▶ _Task brief_
Copy the records below exactly.

▶ _Collected data_
= Beginning of Section =
(** X10 on [Width = 1920], on [Mode = full], which does not parse, and on
    a null key, with the default [-1]. *)
Lemma GetIntT_outcomes_witness :
  - 2 ^ 31 ≤ -1 < 2 ^ 31 ∧
  GetOrLoadFile (EncodingTo (c_str (sz "game.ini"))) cold
  = ("game.ini"%string, game_entry, warm) ∧
  (∀ value i,
     QueryValue (EncodingTo (c_str (sz "Display")))
       (EncodingTo (c_str (sz "Width"))) (m_INI game_entry)
     = Some value →
     ToInteger value = Some i → - 2 ^ 31 ≤ i < 2 ^ 31) ∧
  (∃ u, GetIntT (Some (sz "Display")) (Some (sz "Width")) (-1)
          (Some (sz "game.ini")) cold = (u, warm) ∧
        to_INT u = 1920) ∧
  (∃ u, GetIntT (Some (sz "Display")) None (-1) (Some (sz "game.ini")) cold
        = (u, SetLastError ERROR_INVALID_PARAMETER cold) ∧
        to_INT u = -1).
Proof.
  assert (- 2 ^ 31 ≤ -1 < 2 ^ 31) as Hdefault by run.
  assert (GetOrLoadFile (EncodingTo (c_str (sz "game.ini"))) cold
          = ("game.ini"%string, game_entry, warm)) as Hentry by reflexivity.
  assert (∀ value i,
            QueryValue (EncodingTo (c_str (sz "Display")))
              (EncodingTo (c_str (sz "Width"))) (m_INI game_entry)
            = Some value →
            ToInteger value = Some i → - 2 ^ 31 ≤ i < 2 ^ 31) as Hparse.
  { intros value i Hq Hi. vm_compute in Hq. injection Hq as <-.
    vm_compute in Hi. injection Hi as <-. run. }
  repeat (split; [assumption|]).
  destruct (GetIntT_outcomes (sz "Display") (sz "Width") (-1) (sz "game.ini")
              cold _ _ _ Hdefault Hentry Hparse)
    as (_ & Hnull & u & Hcall & Hu).
  split.
  - exists u. split; [exact Hcall|]. exact (eq_trans Hu eq_refl).
  - apply Hnull. by right.
Defined.

(** X11 on a read of [Mode] with save-on-write: no event, the disk as it
    was. *)
Lemma read_handlers_leave_redirector_witness :
  m_Events
    (GetStringT (Some (sz "Display")) (Some (sz "Mode")) None (Some (stale 8)) 8
       (Some (sz "game.ini")) cold).2
  = m_Events cold ∧
  m_Disk
    (GetStringT (Some (sz "Display")) (Some (sz "Mode")) None (Some (stale 8)) 8
       (Some (sz "game.ini")) cold).2
  = m_Disk cold.
Proof.
  destruct (read_handlers_leave_redirector (Some (sz "Display"))
              (Some (sz "Mode")) None (Some (stale 8)) 0 8 (sz "game.ini")
              cold)
    as (Hread & _ & _ & Hmeans).
  destruct (Hmeans _ Hread) as (Hevents & Hdisk & _).
  split; [exact Hevents|exact Hdisk].
Defined.

(** X12 on the deletion of [Depth], which [game.ini] does not have. *)
Lemma WriteStringToMemoryFile_failures_witness :
  GetOrLoadFile (EncodingTo (c_str (sz "game.ini"))) cold
  = ("game.ini"%string, game_entry, warm) ∧
  (DeleteKey (EncodingTo (c_str (sz "Display")))
     (EncodingTo (c_str (sz "Depth"))) (m_INI game_entry)).1 = false ∧
  ∃ o1 r1,
    WriteStringToMemoryFile (Some (sz "Display")) (Some (sz "Depth")) None
      (Some (sz "game.ini")) cold
    = (false, r1) ∧
    m_INIMap r1 !! "game.ini"%string = Some o1 ∧
    m_IsChanged o1 = false ∧ m_Events r1 = [] ∧ m_Disk r1 = disk.
Proof.
  assert (GetOrLoadFile (EncodingTo (c_str (sz "game.ini"))) cold
          = ("game.ini"%string, game_entry, warm)) as Hentry by reflexivity.
  assert ((DeleteKey (EncodingTo (c_str (sz "Display")))
             (EncodingTo (c_str (sz "Depth"))) (m_INI game_entry)).1 = false)
    as Hfailed by reflexivity.
  split; [exact Hentry|]. split; [exact Hfailed|].
  destruct (WriteStringToMemoryFile_failures (sz "Display")
              (Some (sz "Depth")) None (sz "game.ini") cold _ _ _ Hentry
              Hfailed)
    as (_ & o1 & r1 & Hcall & Ho1 & Hdirty & Hevents & Hdisk & _).
  exists o1, r1. split; [exact Hcall|]. split; [exact Ho1|].
  split; [exact Hdirty|]. split; [exact Hevents|exact Hdisk].
Defined.

(** X13 on a source longer than the capacity. *)
Lemma StringLength_after_StringCopyBuffer_witness :
  1 ≤ 2 ≤ length (stale 3) ∧ 2 ≤ STRSAFE_MAX_CCH ∧
  0 ≤ 3 ≤ length (sz "abc") ∧
  ∃ hr copied d',
    StringCopyBuffer (Some (stale 3)) 2 (Some (sz "abc")) 3
    = (hr, copied, Some d') ∧
    StringLength (Some d') 2 = (S_OK, Z.of_nat (length (c_str d'))).
Proof.
  assert (1 ≤ 2 ≤ length (stale 3)) as Hdst by run.
  assert (2 ≤ STRSAFE_MAX_CCH) as Hmax by run.
  assert (0 ≤ 3 ≤ length (sz "abc")) as Hsrc by run.
  repeat (split; [assumption|]).
  destruct (StringLength_after_StringCopyBuffer (stale 3) (sz "abc") 2 3
              Hdst Hmax Hsrc)
    as (hr & copied & d' & Hcopy & Hmeasure & _).
  exists hr, copied, d'. split; [exact Hcopy|exact Hmeasure].
Defined.
End FurtherRuns.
= End of Section =
▶ _Task response_
(** X10 on [Width = 1920], on [Mode = full], which does not parse, and on
    a null key, with the default [-1]. *)
Lemma GetIntT_outcomes_witness :
  - 2 ^ 31 ≤ -1 < 2 ^ 31 ∧
  GetOrLoadFile (EncodingTo (c_str (sz "game.ini"))) cold
  = ("game.ini"%string, game_entry, warm) ∧
  (∀ value i,
     QueryValue (EncodingTo (c_str (sz "Display")))
       (EncodingTo (c_str (sz "Width"))) (m_INI game_entry)
     = Some value →
     ToInteger value = Some i → - 2 ^ 31 ≤ i < 2 ^ 31) ∧
  (∃ u, GetIntT (Some (sz "Display")) (Some (sz "Width")) (-1)
          (Some (sz "game.ini")) cold = (u, warm) ∧
        to_INT u = 1920) ∧
  (∃ u, GetIntT (Some (sz "Display")) None (-1) (Some (sz "game.ini")) cold
        = (u, SetLastError ERROR_INVALID_PARAMETER cold) ∧
        to_INT u = -1).
Proof.
  assert (- 2 ^ 31 ≤ -1 < 2 ^ 31) as Hdefault by run.
  assert (GetOrLoadFile (EncodingTo (c_str (sz "game.ini"))) cold
          = ("game.ini"%string, game_entry, warm)) as Hentry by reflexivity.
  assert (∀ value i,
            QueryValue (EncodingTo (c_str (sz "Display")))
              (EncodingTo (c_str (sz "Width"))) (m_INI game_entry)
            = Some value →
            ToInteger value = Some i → - 2 ^ 31 ≤ i < 2 ^ 31) as Hparse.
  { intros value i Hq Hi. vm_compute in Hq. injection Hq as <-.
    vm_compute in Hi. injection Hi as <-. run. }
  repeat (split; [assumption|]).
  destruct (GetIntT_outcomes (sz "Display") (sz "Width") (-1) (sz "game.ini")
              cold _ _ _ Hdefault Hentry Hparse)
    as (_ & Hnull & u & Hcall & Hu).
  split.
  - exists u. split; [exact Hcall|]. exact (eq_trans Hu eq_refl).
  - apply Hnull. by right.
Defined.

(** X11 on a read of [Mode] with save-on-write: no event, the disk as it
    was. *)
Lemma read_handlers_leave_redirector_witness :
  m_Events
    (GetStringT (Some (sz "Display")) (Some (sz "Mode")) None (Some (stale 8)) 8
       (Some (sz "game.ini")) cold).2
  = m_Events cold ∧
  m_Disk
    (GetStringT (Some (sz "Display")) (Some (sz "Mode")) None (Some (stale 8)) 8
       (Some (sz "game.ini")) cold).2
  = m_Disk cold.
Proof.
  destruct (read_handlers_leave_redirector (Some (sz "Display"))
              (Some (sz "Mode")) None (Some (stale 8)) 0 8 (sz "game.ini")
              cold)
    as (Hread & _ & _ & Hmeans).
  destruct (Hmeans _ Hread) as (Hevents & Hdisk & _).
  split; [exact Hevents|exact Hdisk].
Defined.

(** X12 on the deletion of [Depth], which [game.ini] does not have. *)
Lemma WriteStringToMemoryFile_failures_witness :
  GetOrLoadFile (EncodingTo (c_str (sz "game.ini"))) cold
  = ("game.ini"%string, game_entry, warm) ∧
  (DeleteKey (EncodingTo (c_str (sz "Display")))
     (EncodingTo (c_str (sz "Depth"))) (m_INI game_entry)).1 = false ∧
  ∃ o1 r1,
    WriteStringToMemoryFile (Some (sz "Display")) (Some (sz "Depth")) None
      (Some (sz "game.ini")) cold
    = (false, r1) ∧
    m_INIMap r1 !! "game.ini"%string = Some o1 ∧
    m_IsChanged o1 = false ∧ m_Events r1 = [] ∧ m_Disk r1 = disk.
Proof.
  assert (GetOrLoadFile (EncodingTo (c_str (sz "game.ini"))) cold
          = ("game.ini"%string, game_entry, warm)) as Hentry by reflexivity.
  assert ((DeleteKey (EncodingTo (c_str (sz "Display")))
             (EncodingTo (c_str (sz "Depth"))) (m_INI game_entry)).1 = false)
    as Hfailed by reflexivity.
  split; [exact Hentry|]. split; [exact Hfailed|].
  destruct (WriteStringToMemoryFile_failures (sz "Display")
              (Some (sz "Depth")) None (sz "game.ini") cold _ _ _ Hentry
              Hfailed)
    as (_ & o1 & r1 & Hcall & Ho1 & Hdirty & Hevents & Hdisk & _).
  exists o1, r1. split; [exact Hcall|]. split; [exact Ho1|].
  split; [exact Hdirty|]. split; [exact Hevents|exact Hdisk].
Defined.

(** X13 on a source longer than the capacity. *)
Lemma StringLength_after_StringCopyBuffer_witness :
  1 ≤ 2 ≤ length (stale 3) ∧ 2 ≤ STRSAFE_MAX_CCH ∧
  0 ≤ 3 ≤ length (sz "abc") ∧
  ∃ hr copied d',
    StringCopyBuffer (Some (stale 3)) 2 (Some (sz "abc")) 3
    = (hr, copied, Some d') ∧
    StringLength (Some d') 2 = (S_OK, Z.of_nat (length (c_str d'))).
Proof.
  assert (1 ≤ 2 ≤ length (stale 3)) as Hdst by run.
  assert (2 ≤ STRSAFE_MAX_CCH) as Hmax by run.
  assert (0 ≤ 3 ≤ length (sz "abc")) as Hsrc by run.
  repeat (split; [assumption|]).
  destruct (StringLength_after_StringCopyBuffer (stale 3) (sz "abc") 2 3
              Hdst Hmax Hsrc)
    as (hr & copied & d' & Hcopy & Hmeasure & _).
  exists hr, copied, d'. split; [exact Hcopy|exact Hmeasure].
Defined.
End FurtherRuns.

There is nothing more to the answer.